▸ WORK REQUEST
Repeat exactly the lines below that lie between the line with "Lemma concat_normal (l" and the line with "cbn zeta. rewrite", counting both of those lines as part of the answer.

Start of SUPPLIED DATA

Lemma dropWhileEnd_app_keep {A} (f : A -> bool) (a b : list A) x r :
  b = r ++ [x] -> f x = false -> dropWhileEnd f (a ++ b) = a ++ b.
Proof.
  intros -> Hx. apply dropWhileEnd_id. intros y s E.
  rewrite app_assoc in E. apply app_inj_tail in E as [_ <-]. exact Hx.
Qed.

Lemma dropWhileEnd_head {A} (f : A -> bool) (l : list A) x r :
  (forall y s, l = y :: s -> f y = false) ->
  dropWhileEnd f l = x :: r -> f x = false.
Proof.
  intros Hl E. destruct (dropWhileEnd_prefix f l) as (s & Hs & _).
  rewrite E in Hs. simpl in Hs. exact (Hl _ _ Hs).
Qed.

Lemma dropWhile_In {A} (f : A -> bool) (l : list A) x :
  In x (dropWhile f l) -> In x l.
Proof.
  destruct (dropWhile_suffix f l) as (p & Hp & _). intros Hin.
  rewrite Hp. apply in_or_app. now right.
Qed.

Lemma dropWhileEnd_In {A} (f : A -> bool) (l : list A) x :
  In x (dropWhileEnd f l) -> In x l.
Proof.
  destruct (dropWhileEnd_prefix f l) as (p & Hp & _). intros Hin.
  rewrite Hp. apply in_or_app. now left.
Qed.

(** ** Normal forms of [normalizeSlashes] *)

Lemma isSlash_true (c : ascii) : isSlash c = true <-> c = slash.
Proof. unfold isSlash. apply Ascii.eqb_eq. Qed.

Lemma normalPath_chars (s : string) : normalPath s <-> normalChars (chars s).
Proof.
  unfold normalPath, normalChars.
  split; intros (Hb & Hs & He); (split; [exact Hb|split]).
  - intros x r E. destruct (isSlash x) eqn:Ex; [|reflexivity].
    apply isSlash_true in Ex. subst x.
    assert (startsWith s "/" = true); [|congruence].
    apply startsWith_chars. exists r. exact E.
  - intros x r E. destruct (isSlash x) eqn:Ex; [|reflexivity].
    apply isSlash_true in Ex. subst x.
    assert (endsWith s "/" = true); [|congruence].
    apply endsWith_chars. exists r. exact E.
  - destruct (startsWith s "/") eqn:E; [|reflexivity].
    apply startsWith_chars in E as [r Hr]. specialize (Hs _ _ Hr). discriminate Hs.
  - destruct (endsWith s "/") eqn:E; [|reflexivity].
    apply endsWith_chars in E as [r Hr]. specialize (He _ _ Hr). discriminate He.
Qed.

Lemma normalizeSlashes_chars (value : string) :
  chars (normalizeSlashes value) =
    dropWhileEnd isSlash (dropWhile isSlash (map unbackslash (chars value))).
Proof. unfold normalizeSlashes. now rewrite chars_of_chars. Qed.

Lemma unbackslash_not_backslash (l : list ascii) : ~ In backslash (map unbackslash l).
Proof.
  intros Hin. apply in_map_iff in Hin as (c & Hc & _). unfold unbackslash in Hc.
  destruct (Ascii.eqb c backslash) eqn:E; [discriminate|].
  apply Ascii.eqb_neq in E. congruence.
Qed.

Lemma unbackslash_id (l : list ascii) : ~ In backslash l -> map unbackslash l = l.
Proof.
  induction l as [|c l IH]; [reflexivity|]. intros Hn. simpl.
  rewrite IH by (intros Hi; apply Hn; now right).
  unfold unbackslash. destruct (Ascii.eqb c backslash) eqn:E; [|reflexivity].
  apply Ascii.eqb_eq in E. exfalso. apply Hn. now left.
Qed.

Lemma normalizeSlashes_normal (value : string) : normalPath (normalizeSlashes value).
Proof.
  apply normalPath_chars. rewrite normalizeSlashes_chars.
  set (m := map unbackslash (chars value)).
  split; [|split].
  - intros Hin. apply dropWhileEnd_In, dropWhile_In in Hin.
    exact (unbackslash_not_backslash _ Hin).
  - intros x r E. eapply dropWhileEnd_head; [|exact E].
    intros y s Ey. exact (dropWhile_head _ _ _ _ Ey).
  - intros x r E. exact (dropWhileEnd_last _ _ _ _ E).
Qed.

Lemma normalizeSlashes_id (s : string) : normalPath s -> normalizeSlashes s = s.
Proof.
  intros Hn. apply normalPath_chars in Hn as (Hb & Hs & He).
  apply chars_inj. rewrite normalizeSlashes_chars.
  rewrite unbackslash_id by exact Hb.
  rewrite dropWhile_id by exact Hs. now apply dropWhileEnd_id.
Qed.

(** ** [joinSegments] *)

Lemma kept_Forall (segments : list (option string)) :
  Forall (fun s => normalPath s /\ s <> "") (kept segments).
Proof.
  unfold kept. apply Forall_forall. intros s Hs. apply list_elem_of_In in Hs.
  apply filter_In in Hs as (Hin & Ht). apply in_map_iff in Hin as (seg & <- & _).
  split; [apply normalizeSlashes_normal|].
  intros E. rewrite E in Ht. discriminate.
Qed.

Lemma kept_nil (segments : list (option string)) :
  kept segments = [] <->
  forall segment, In segment segments -> normalizeSlashes (default "" segment) = "".
Proof.
  unfold kept. induction segments as [|seg rest IH]; simpl.
  - split; [intros _ ? []|reflexivity].
  - destruct (truthyString (normalizeSlashes (default "" seg))) eqn:E.
    + split; [discriminate|]. intros Hall.
      rewrite (Hall seg (or_introl eq_refl)) in E. discriminate.
    + apply truthyString_false in E. rewrite IH. split.
      * intros Hall s [<-|Hs]; auto.
      * intros Hall s Hs. apply Hall. now right.
Qed.

Lemma concat_nonempty (x : string) (l : list string) :
  x <> "" -> String.concat "/" (x :: l) <> "".
Proof.
  intros Hx. destruct l as [|y l]; simpl; [exact Hx|].
  intros E. apply append_empty in E as [E _]. contradiction.
Qed.

Lemma concat_cons (x : string) (l : list string) :
  String.concat "/" (x :: l) =
    match l with [] => x | _ => x +:+ "/" +:+ String.concat "/" l end.
Proof. destruct l; reflexivity. Qed.

Lemma normalChars_app (a b : list ascii) :
  normalChars a -> normalChars b -> a <> [] -> b <> [] ->
  normalChars (a ++ slash :: b).
Proof.
  intros (Ab & As & Ae) (Bb & Bs & Be) Ha Hb. split; [|split].
  - intros Hin. apply in_app_or in Hin as [Hin|[Hin|Hin]]; auto. discriminate.
  - intros x r E. destruct a as [|a0 a]; [contradiction|].
    simpl in E. injection E as <- _. now apply (As a0 a).
  - intros x r E. destruct (exists_last Hb) as (b' & y & ->).
    change (a ++ slash :: b' ++ [y]) with (a ++ (slash :: b') ++ [y]) in E.
    rewrite app_assoc in E. apply app_inj_tail in E as [_ <-].
    now apply (Be y b').
Qed.

Lemma concat_normal (l : list string) :
  Forall (fun s => normalPath s /\ s <> "") l -> normalPath (String.concat "/" l).
Proof.
  induction l as [|x l IH]; intros Hall.
  - simpl. split; [intros []|]. split; reflexivity.
  - inversion Hall as [|? ? [Hx Hne] Hl]; subst. rewrite concat_cons.
    destruct l as [|y l]; [exact Hx|].
    specialize (IH Hl). apply normalPath_chars. rewrite !chars_app.
    change (chars "/" ++ ?b) with (slash :: b).
    apply normalChars_app.
    + now apply normalPath_chars.
    + now apply normalPath_chars.
    + intros E. apply Hne. apply chars_inj. exact E.
    + inversion Hl as [|? ? [_ Hy] _]; subst. intros E.
      apply (concat_nonempty y l Hy). apply chars_inj. exact E.
Qed.

Lemma joinSegments_kept (segments : list (option string)) :
  joinSegments segments = String.concat "/" (kept segments).
Proof. reflexivity. Qed.

Lemma joinSegments_normal (segments : list (option string)) :
  normalPath (joinSegments segments).
Proof. rewrite joinSegments_kept. apply concat_normal, kept_Forall. Qed.

Lemma joinSegments_single (s : string) :
  joinSegments [Some s] = normalizeSlashes s.
Proof.
  unfold joinSegments. simpl.
  destruct (truthyString (normalizeSlashes s)) eqn:E; [reflexivity|].
  apply truthyString_false in E. now rewrite E.
Qed.

Lemma joinSegments_empty (segments : list (option string)) :
  joinSegments segments = "" <-> kept segments = [].
Proof.
  rewrite joinSegments_kept. split.
  - pose proof (kept_Forall segments) as Hall.
    destruct (kept segments) as [|x l]; [reflexivity|].
    inversion Hall as [|? ? [_ Hx] _]; subst. intros E.
    now apply concat_nonempty in E.
  - now intros ->.
Qed.

Lemma joinSegments_cons (segment : option string) (rest : list (option string)) :
  joinSegments (segment :: rest) =
    let first := normalizeSlashes (default "" segment) in
    if truthyString first then
      if truthyString (joinSegments rest) then first +:+ "/" +:+ joinSegments rest
      else first
    else joinSegments rest.
Proof.
  cbn zeta. rewrite !joinSegments_kept. unfold kept at 1. simpl.
  fold (kept rest).
  destruct (truthyString (normalizeSlashes (default "" segment))) eqn:E; [|reflexivity].
  rewrite concat_cons. destruct (kept rest) as [|y l] eqn:Ek; [reflexivity|].
  assert (Hy : String.concat "/" (y :: l) <> "").
  { apply concat_nonempty. pose proof (kept_Forall rest) as Hall. rewrite Ek in Hall.
    now inversion Hall as [|? ? [_ Hy] _]. }
  destruct (truthyString (String.concat "/" (y :: l))) eqn:Et; [reflexivity|].
  apply truthyString_false in Et. contradiction.
Qed.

End of SUPPLIED DATA

▸ TASK RESULT
Lemma concat_normal (l : list string) :
  Forall (fun s => normalPath s /\ s <> "") l -> normalPath (String.concat "/" l).
Proof.
  induction l as [|x l IH]; intros Hall.
  - simpl. split; [intros []|]. split; reflexivity.
  - inversion Hall as [|? ? [Hx Hne] Hl]; subst. rewrite concat_cons.
    destruct l as [|y l]; [exact Hx|].
    specialize (IH Hl). apply normalPath_chars. rewrite !chars_app.
    change (chars "/" ++ ?b) with (slash :: b).
    apply normalChars_app.
    + now apply normalPath_chars.
    + now apply normalPath_chars.
    + intros E. apply Hne. apply chars_inj. exact E.
    + inversion Hl as [|? ? [_ Hy] _]; subst. intros E.
      apply (concat_nonempty y l Hy). apply chars_inj. exact E.
Qed.

Lemma joinSegments_kept (segments : list (option string)) :
  joinSegments segments = String.concat "/" (kept segments).
Proof. reflexivity. Qed.

Lemma joinSegments_normal (segments : list (option string)) :
  normalPath (joinSegments segments).
Proof. rewrite joinSegments_kept. apply concat_normal, kept_Forall. Qed.

Lemma joinSegments_single (s : string) :
  joinSegments [Some s] = normalizeSlashes s.
Proof.
  unfold joinSegments. simpl.
  destruct (truthyString (normalizeSlashes s)) eqn:E; [reflexivity|].
  apply truthyString_false in E. now rewrite E.
Qed.

Lemma joinSegments_empty (segments : list (option string)) :
  joinSegments segments = "" <-> kept segments = [].
Proof.
  rewrite joinSegments_kept. split.
  - pose proof (kept_Forall segments) as Hall.
    destruct (kept segments) as [|x l]; [reflexivity|].
    inversion Hall as [|? ? [_ Hx] _]; subst. intros E.
    now apply concat_nonempty in E.
  - now intros ->.
Qed.

Lemma joinSegments_cons (segment : option string) (rest : list (option string)) :
  joinSegments (segment :: rest) =
    let first := normalizeSlashes (default "" segment) in
    if truthyString first then
      if truthyString (joinSegments rest) then first +:+ "/" +:+ joinSegments rest
      else first
    else joinSegments rest.
Proof.
  cbn zeta. rewrite !joinSegments_kept. unfold kept at 1. simpl.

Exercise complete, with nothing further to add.